L’ordre des articles, très synthétiques puisque aucun ne dépasse quatre pages, brise astucieusement la chronologie. Les objets ne sont pas classés en fonction de leur date de fabrication mais de celle de leur exposition, de leur mise en vente, de leur émergence dans la vie sociale des hommes. Ainsi le timbre-poste précède-t-il le biface et la planche de surf se voit-elle rattachée au XVIIIe siècle, tandis que le fétiche renvoie autant à l’histoire longue de l’Afrique qu’à la captation coloniale de ses richesses et de ses symboles, pour en venir au processus de restitution engagé en 2018 par la France. Toutefois, c’est bien un objet d’aujourd’hui qui ferme la liste, le masque prophylactique, incontestable et international objet de l’année 2020.
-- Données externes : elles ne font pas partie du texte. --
(* ===== verification/Channel.v ===== *)
(** * Channel: src/src/fs_watch/async_channel.rs

    The queue that carries events from the task that reads them to the server's loop.
    Both ends share one [SharedQueue]; the model threads it.  A waker is a number, and
    what is woken is recorded. *)

From S2P Require Import Prelude.

Inductive QueueError : Type := NoData.

Module SharedQueue.
Section queue.
Context {T : Type}.

Record t : Type := mk { queue : list T; waker : option nat }.

Definition new : t := mk [] None.

(** The waker that was woken, if there was one. *)
Definition push (item : T) (self : t) : option nat * t :=
  (waker self, mk (queue self ++ [item]) None).

Definition pop_nowait (self : t) : res QueueError T * t :=
  match queue self with
  | value :: queue' => (Ok value, mk queue' (waker self))
  | [] => (Err NoData, self)
  end.

Definition register_waker (w : nat) (self : t) : t := mk (queue self) (Some w).

End queue.
#[global] Arguments t T : clear implicits.
End SharedQueue.

Section channel.
Context {T : Type}.

(** [new]: the two ends of one queue. *)
Definition channel_new : SharedQueue.t T := SharedQueue.new.

(** [TX::push]. *)
Definition tx_push (value : T) (shared_queue : SharedQueue.t T) : option nat * SharedQueue.t T :=
  SharedQueue.push value shared_queue.

Inductive Poll : Type :=
| Ready (item : T)
| Pending.

(** [poll] of the future that [RX::next] returns, by the task with waker [w]. *)
Definition poll (w : nat) (shared_queue : SharedQueue.t T) : Poll * SharedQueue.t T :=
  match SharedQueue.pop_nowait shared_queue with
  | (Ok item, q) => (Ready item, q)
  | (_, q) => (Pending, SharedQueue.register_waker w q)
  end.

(** A run of the two ends, with what came out and who was woken. *)
Inductive op : Type :=
| Push (value : T)
| PollBy (w : nat).

Record run_state : Type := mkRun {
  shared : SharedQueue.t T;
  popped : list T;
  woken : list nat;
}.

Definition run_op (s : run_state) (o : op) : run_state :=
  match o with
  | Push value =>
      let '(w, q) := tx_push value (shared s) in mkRun q (popped s) (woken s ++ option_list w)
  | PollBy w =>
      match poll w (shared s) with
      | (Ready item, q) => mkRun q (popped s ++ [item]) (woken s)
      | (Pending, q) => mkRun q (popped s) (woken s)
      end
  end.

Definition run (ops : list op) : run_state := foldl run_op (mkRun channel_new [] []) ops.

Definition pushed (ops : list op) : list T :=
  omap (λ o, match o with Push v => Some v | PollBy _ => None end) ops.

(** A waker is kept only while there is nothing to take. *)
Definition run_ok (ops : list op) (s : run_state) : Prop :=
  pushed ops = popped s ++ SharedQueue.queue (shared s) ∧
  (is_Some (SharedQueue.waker (shared s)) → SharedQueue.queue (shared s) = []).

Lemma run_snoc ops o : run (ops ++ [o]) = run_op (run ops) o.
Proof. unfold run. by rewrite foldl_app. Qed.

Lemma run_ok_op ops s o : run_ok ops s → run_ok (ops ++ [o]) (run_op s o).
Proof.
  intros [Hp Hw]. unfold run_ok, pushed in *. rewrite omap_app, Hp.
  destruct o as [v|w]; simpl.
  - rewrite <- app_assoc. split; [done|]. by intros [? ?].
  - unfold poll, SharedQueue.pop_nowait. destruct (SharedQueue.queue (shared s)) as [|x q] eqn:E; simpl.
    + by rewrite E, app_nil_r.
    + rewrite app_nil_r, <- app_assoc. split; [done|]. intros ?%Hw. done.
Qed.

Lemma run_invariant ops : run_ok ops (run ops).
Proof.
  induction ops as [|o ops IH] using rev_ind; [split; [done|by intros [? ?]]|].
  rewrite run_snoc. by apply run_ok_op.
Qed.

End channel.

(** The file's own tests: three values taken as they were put in, and a value put in after
    the other end has begun to wait. *)
Definition test_queue : list op := [Push 67; Push 78; Push 31; PollBy 0; PollBy 0; PollBy 0].

Example test_queue_ok : popped (run test_queue) = [67; 78; 31].
Proof. reflexivity. Qed.

Definition test_queue_wait : list op := [PollBy 0; Push 78; PollBy 0].

Example test_queue_wait_ok : popped (run test_queue_wait) = [78] ∧ woken (run test_queue_wait) = [0].
Proof. by split. Qed.

(** C28: the channel is a queue, and no wake-up is lost.  In every run, what was taken out
    followed by what is still queued is what was put in, in order; a task that finds the
    queue empty is woken by the very next value put in, whatever happened before; and a
    task that polls when a value is there gets the oldest one. *)
Theorem channel_correct {T : Type} (ops : list (@op T)) (w : nat) (v : T) :
  let s := run ops in
  pushed ops = popped s ++ SharedQueue.queue (shared s) ∧
  match SharedQueue.queue (shared s) with
  | [] => (poll w (shared s)).1 = Pending ∧ woken (run (ops ++ [PollBy w; Push v])) = woken s ++ [w]
  | item :: _ => (poll w (shared s)).1 = Ready item
  end.
Proof.
  intros s. destruct (run_invariant ops) as [Hp Hw]. split; [done|].
  change [PollBy w; Push v] with ([PollBy w] ++ [Push v]).
  rewrite app_assoc, !run_snoc. fold s. unfold poll, SharedQueue.pop_nowait.
  destruct (SharedQueue.queue (shared s)) eqn:E; [|done]. split; [done|].
  simpl. unfold poll, SharedQueue.pop_nowait. by rewrite E.
Qed.
(* ===== verification/UnitTests.v ===== *)
(** * UnitTests: the tests of the repository, on the model

    The tests beside the modules, src/src/*/tests.rs, as evaluations of the definitions: each
    has the name of the test and asserts what the test asserts.  The tests of [send_file] are
    in Loopback, those of the asynchronous channel in Channel.  Tests that need a disk image
    and qemu-nbd are not here. *)

From S2P Require Import Prelude Text Cursor Errors Fs Options Messages Net Window Session Transfer Delivery Paths LocalFs GuestFs RemoteFs NbdDisk PeerHandler Server Channel FsWatch Display.

(** The bytes of a literal with escapes: a string, then bytes by their values. *)
Definition bytes (values : list Z) : list byte := as_u8 <$> values.

(** [error.to_string().contains(...)] *)
Fixpoint contains (needle text : rstring) : bool :=
  starts_with needle text || match text with [] => false | _ :: text' => contains needle text' end.

(** ** src/src/cursor/tests.rs *)

Module cursor_tests.

Example extract_ushort :
  (ReadCursor.extract_ushort (ReadCursor.new (bytes [0x00; 0x0A; 0x00; 0x00; 0x00; 0xab; 0xcd; 0xef]%Z))).1 = Ok 0x0A%Z.
Proof. vm_compute. reflexivity. Qed.

Example extract_ushort_not_enough_data :
  let '(first, cursor) := ReadCursor.extract_ushort (ReadCursor.new (bytes [0x00; 0x0A; 0xFF]%Z)) in
  returns first ∧ (ReadCursor.extract_ushort cursor).1 = Err UnexpectedEof.
Proof. vm_compute. done. Qed.

Example extract_string :
  (ReadCursor.extract_string (ReadCursor.new (str "Arbitrary_string" ++ bytes [0x00; 0x0A]%Z))).1 =
  Ok (str "Arbitrary_string").
Proof. vm_compute. reflexivity. Qed.

Example extract_string_not_enough_data :
  let '(first, cursor) := ReadCursor.extract_string (ReadCursor.new (str "Arbitrary_string" ++ bytes [0x00]%Z)) in
  first = Ok (str "Arbitrary_string") ∧ (ReadCursor.extract_string cursor).1 = Err UnexpectedEof.
Proof. vm_compute. done. Qed.

Example extract_string_non_utf :
  (ReadCursor.extract_string
     (ReadCursor.new (str "Arbitrary_" ++ bytes [0xFF]%Z ++ str "string" ++ bytes [0x00; 0x0A]%Z))).1 = Err InvalidData.
Proof. vm_compute. reflexivity. Qed.

Example extract_non_terminated_string :
  (ReadCursor.extract_string (ReadCursor.new (str "Arbitrary_string"))).1 = Err InvalidData.
Proof. vm_compute. reflexivity. Qed.

End cursor_tests.

(** ** src/src/options/tests.rs *)

Module options_tests.

Definition only (key : rstring) (value : Z) : options_map := {[ key := to_string value ]}.

Example find_block_size :
  Blksize.find_in {[ BLKSIZE := str "1468" ]} = Some (Blksize.mk 1468) ∧
  Blksize.as_key_pair (Blksize.mk 1468) = (BLKSIZE, str "1468").
Proof. vm_compute. done. Qed.

Example find_tsize : TSize.is_requested {[ TSIZE := str "0" ]} = true.
Proof. vm_compute. reflexivity. Qed.

Example find_timeout : AckTimeout.find_in (only TIMEOUT 10) = Some (AckTimeout.mk 10).
Proof. vm_compute. reflexivity. Qed.

Example test_timeout_cap : AckTimeout.find_in (only TIMEOUT (ACK_TIMEOUT_UPPER_CAP + 1)) = None.
Proof. vm_compute. reflexivity. Qed.

Example test_timeout_bottom : AckTimeout.find_in (only TIMEOUT (ACK_TIMEOUT_BOTTOM_CAP - 1)) = None.
Proof. vm_compute. reflexivity. Qed.

Example test_block_size_bottom : Blksize.find_in (only BLKSIZE (BLOCK_SIZE_BOTTOM_CAP - 1)) = None.
Proof. vm_compute. reflexivity. Qed.

Example test_block_size_cap : Blksize.find_in (only BLKSIZE (BLOCK_SIZE_UPPER_CAP + 1)) = None.
Proof. vm_compute. reflexivity. Qed.

Example test_window_size : is_Some (WindowSize.find_in (only WINDOW_SIZE 10)).
Proof. vm_compute. by eexists. Qed.

Example test_window_bottom : WindowSize.find_in (only WINDOW_SIZE (WINDOW_SIZE_BOTTOM_CAP - 1)) = None.
Proof. vm_compute. reflexivity. Qed.

Example test_window_cap : WindowSize.find_in (only WINDOW_SIZE (WINDOW_SIZE_UPPER_CAP + 1)) = None.
Proof. vm_compute. reflexivity. Qed.

End options_tests.

(** ** src/src/messages/tests.rs *)

Module messages_tests.

Definition refused_with (text : rstring) (r : res TFTPError ReadRequest.t) : bool :=
  match r with Err error => contains text (fmt error) | _ => false end.

Example parse_rrq :
  match ReadRequest.parse (bytes [0x00; RRQ]%Z ++ str "irrelevant.file" ++ [zero] ++ OCTET ++ [zero]) with
  | Ok _ => True
  | _ => False
  end.
Proof. vm_compute. done. Qed.

Example parse_incomplete_rrq :
  refused_with (str "Bad format") (ReadRequest.parse (bytes [0x00; RRQ]%Z ++ str "irrelevant.file" ++ [zero])) = true.
Proof. vm_compute. reflexivity. Qed.

Example parse_empty_rrq : refused_with (str "Bad format") (ReadRequest.parse []) = true.
Proof. vm_compute. reflexivity. Qed.

End messages_tests.

(** ** src/src/local_fs/tests.rs *)

Module local_fs_tests.

(** The file the tests read, cut short; a directory without permissions; nothing else. *)
Definition manifest : rstring := str "[package]" ++ bytes [10]%Z ++ str "libc = 0.2".

#[local] Instance test_system : FileSystem := {|
  os_open p :=
    if decide (p = str "/root/Cargo.toml") then Ok (File.mk manifest 0 [] [])
    else if decide (p = str "/tmp/unreadable/nonexistent") then Err PermissionDenied
    else Err NotFound;
|}.

Definition open_at (root request : rstring) : res ErrorKind LocalOpenedFile.t :=
  LocalRoot.open_file (LocalRoot.mk root) request.

Example open_non_existent : open_at (str "/nonexistent") (str "nonexistent.file") = Err NotFound.
Proof. vm_compute. reflexivity. Qed.

Example open_access_denied : open_at (str "/tmp/unreadable") (str "nonexistent") = Err PermissionDenied.
Proof. vm_compute. reflexivity. Qed.

Example get_size :
  match open_at (str "/root") (str "Cargo.toml") with
  | Ok opened => match (LocalOpenedFile.size opened).1 with Ok size => (0 < size)%Z | _ => False end
  | _ => False
  end.
Proof. vm_compute. reflexivity. Qed.

Definition read_has (text request : rstring) : bool :=
  match open_at (str "/root") request with
  | Ok opened =>
      match LocalOpenedFile.read_into opened (replicate 1024 zero) with
      | (Ok read_size, (buffer, _)) =>
          match from_utf8 (take read_size buffer) with Some string => contains text string | None => false end
      | _ => false
      end
  | _ => false
  end.

Example read : read_has (str "libc") (str "Cargo.toml") = true.
Proof. vm_compute. reflexivity. Qed.

Example read_leading_slash : read_has (str "libc") (str "/Cargo.toml") = true.
Proof. vm_compute. reflexivity. Qed.

End local_fs_tests.

(** ** src/src/fs_watch/tests.rs *)

Module fs_watch_tests.

Definition watched : Watch.t := Watch.removal (Watch.change Watch.new).

(** What inotify reports of a directory that is watched with [mask], when a file in it is
    written and closed, and then removed. *)
Definition written_and_removed (mask : Z) (name : rstring) : list KernelRecord :=
  (λ event, mkRecord 1 event 0 (Some (name, 3))) <$>
    filter (λ event, Z.land mask event ≠ 0%Z) [IN_CLOSE_WRITE; IN_DELETE].

Example test_create_delete :
  let records := written_and_removed watched (str "first_file") ++ written_and_removed watched (str "second_file") in
  let raw := concat (record_bytes <$> records) in
  match parse_events raw (length raw) with
  | Ok events =>
      (λ event, (InotifyEvent.file_name event, InotifyEvent.is_modify event, InotifyEvent.is_removal event)) <$> events =
      [(str "first_file", true, false); (str "first_file", false, true);
       (str "second_file", true, false); (str "second_file", false, true)]
  | _ => False
  end.
Proof. vm_compute. reflexivity. Qed.

End fs_watch_tests.

(** ** src/src/nbd_disk/tests.rs *)

Module nbd_disk_tests.

(** Nothing is there, so that whoever asks is told so. *)
Example open_non_existing_file :
  match open boot_root (str "nonexisting/file") with Err e => e = NotFound | _ => False end.
Proof. vm_compute. reflexivity. Qed.

End nbd_disk_tests.
(** * miniECS: the entity / component / system engine

    A shallow embedding of [miniECS.js] (classes [EntityManager], [Entity],
    [System] and the component factory [compute]) and of the components
    [transform], [physics] and [render] of [components.js], together with
    the properties of the engine that its specification states and
    further ones that the code shows.

    The program is JavaScript, so the embedding is a small store model:
    - a [value] is a primitive or a reference into the [heap];
    - a heap cell is an ordinary object (an ordered list of own properties
      and an optional prototype) or an array;
    - every method is a computation in the monad [M], which threads the heap
      and may throw.

    Boundaries of the model, kept throughout:
    - numbers are integers (no NaN, no fractions), function values are not
      values, every own property is enumerable and writable;
    - the members of [Object.prototype] are known by their names
      ([Object_prototype]): [key in o] finds them in every object, and
      [o.hasOwnProperty(k)] is a call of the member, which a field of
      that name hides, so that the call throws; read as values the
      members are [undefined], as are the methods of the classes and of
      [Array.prototype], which the tests of the program ([typeof] against
      ["object"], spread) do not tell from a function;
    - the key [__proto__], which reads and sets the prototype, is not
      covered: an assignment to it, [Object.assign] of a field of that
      name, and reading it from an object that owns no such field; and
      neither is an array as the receiver of [in] or of an assignment to
      a key;
    - the own properties of an object are listed in creation order, and
      enumerated as the host enumerates them ([enumeration]): the keys
      that are array indices first, in ascending order, then the other
      keys, in creation order;
    - a state the model does not cover ends in [Throw Unmodelled]. *)

From Stdlib Require Import ZArith String Ascii DecimalString.
From stdpp Require Import base option list strings numbers sorting.

Local Open Scope string_scope.
Local Open Scope Z_scope.
Local Open Scope list_scope.

(** ** Values and the heap *)

Abbreviation loc := nat (only parsing).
Ce choix de transgresser la linéarité temporelle pour privilégier la dynamique d’un musée en perpétuel réaménagement est une option pertinente pour penser les objets de façon relationnelle, dans le cadre de leur socialisation. Celle-ci est aussi une politisation. Il y a des objets explicitement politiques, comme la médaille socialiste, le passeport, le drapeau, le gilet jaune. Mais il y a tous les autres, que l’histoire charge au fil des siècles de valeurs collectives transcendant leur identité originelle – celle-ci n’ayant rien de figé. Ainsi, quand Nicolas Marty affirme que « la bouteille plastique est aussi un objet politique », nous serions tenté de répondre : quel objet ne l’est pas ? Et même si les choses inventoriées dans ce Magasin du monde ont une longue histoire, elles ne sont pas pour autant cantonnées à un passé révolu. Elles sont encore actives, participant à la vie économique et sociale, influençant nos existences et pesant sur notre environnement ou stimulant des perspectives d’avenir renouvelées.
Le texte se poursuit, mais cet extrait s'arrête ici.